» Your task
Could the data underneath be repeated exactly, in full?

(Records contained in a dataset)
Lemma usable_ok u : u ∈ usablePeers T N exclude →
  u_id u ≠ n_id N ∧ u_id u ∉ exclude ∧ dead N (u_id u) = false ∧ connOk T (u_id u) = true ∧
  (u_cls u = PI ∨ poolArmed T = true → isStalePeer T (u_id u) = false).
Proof.
  intros Hu. destruct usable_scanned as [seen H]. pose proof (sc_ok _ H u Hu) as He. unfold usable_entry, eligible_hop in He.
  rewrite !andb_true_iff, !negb_true_iff, andb_false_iff in He. destruct He as ((((H1 & H2) & H3) & H4) & H5).
  split_and!; [lia|by apply bool_decide_eq_false in H2|done|done|].
  intros Hc. destruct H5 as [H5|]; [|done]. unfold stale_filter in H5.
  destruct (u_cls u); destruct Hc; congruence.
Qed.
End usable_facts.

» Solution for this problem
Lemma usable_ok u : u ∈ usablePeers T N exclude →
  u_id u ≠ n_id N ∧ u_id u ∉ exclude ∧ dead N (u_id u) = false ∧ connOk T (u_id u) = true ∧
  (u_cls u = PI ∨ poolArmed T = true → isStalePeer T (u_id u) = false).
Proof.
  intros Hu. destruct usable_scanned as [seen H]. pose proof (sc_ok _ H u Hu) as He. unfold usable_entry, eligible_hop in He.
  rewrite !andb_true_iff, !negb_true_iff, andb_false_iff in He. destruct He as ((((H1 & H2) & H3) & H4) & H5).
  split_and!; [lia|by apply bool_decide_eq_false in H2|done|done|].
  intros Hc. destruct H5 as [H5|]; [|done]. unfold stale_filter in H5.
  destruct (u_cls u); destruct Hc; congruence.
Qed.
End usable_facts.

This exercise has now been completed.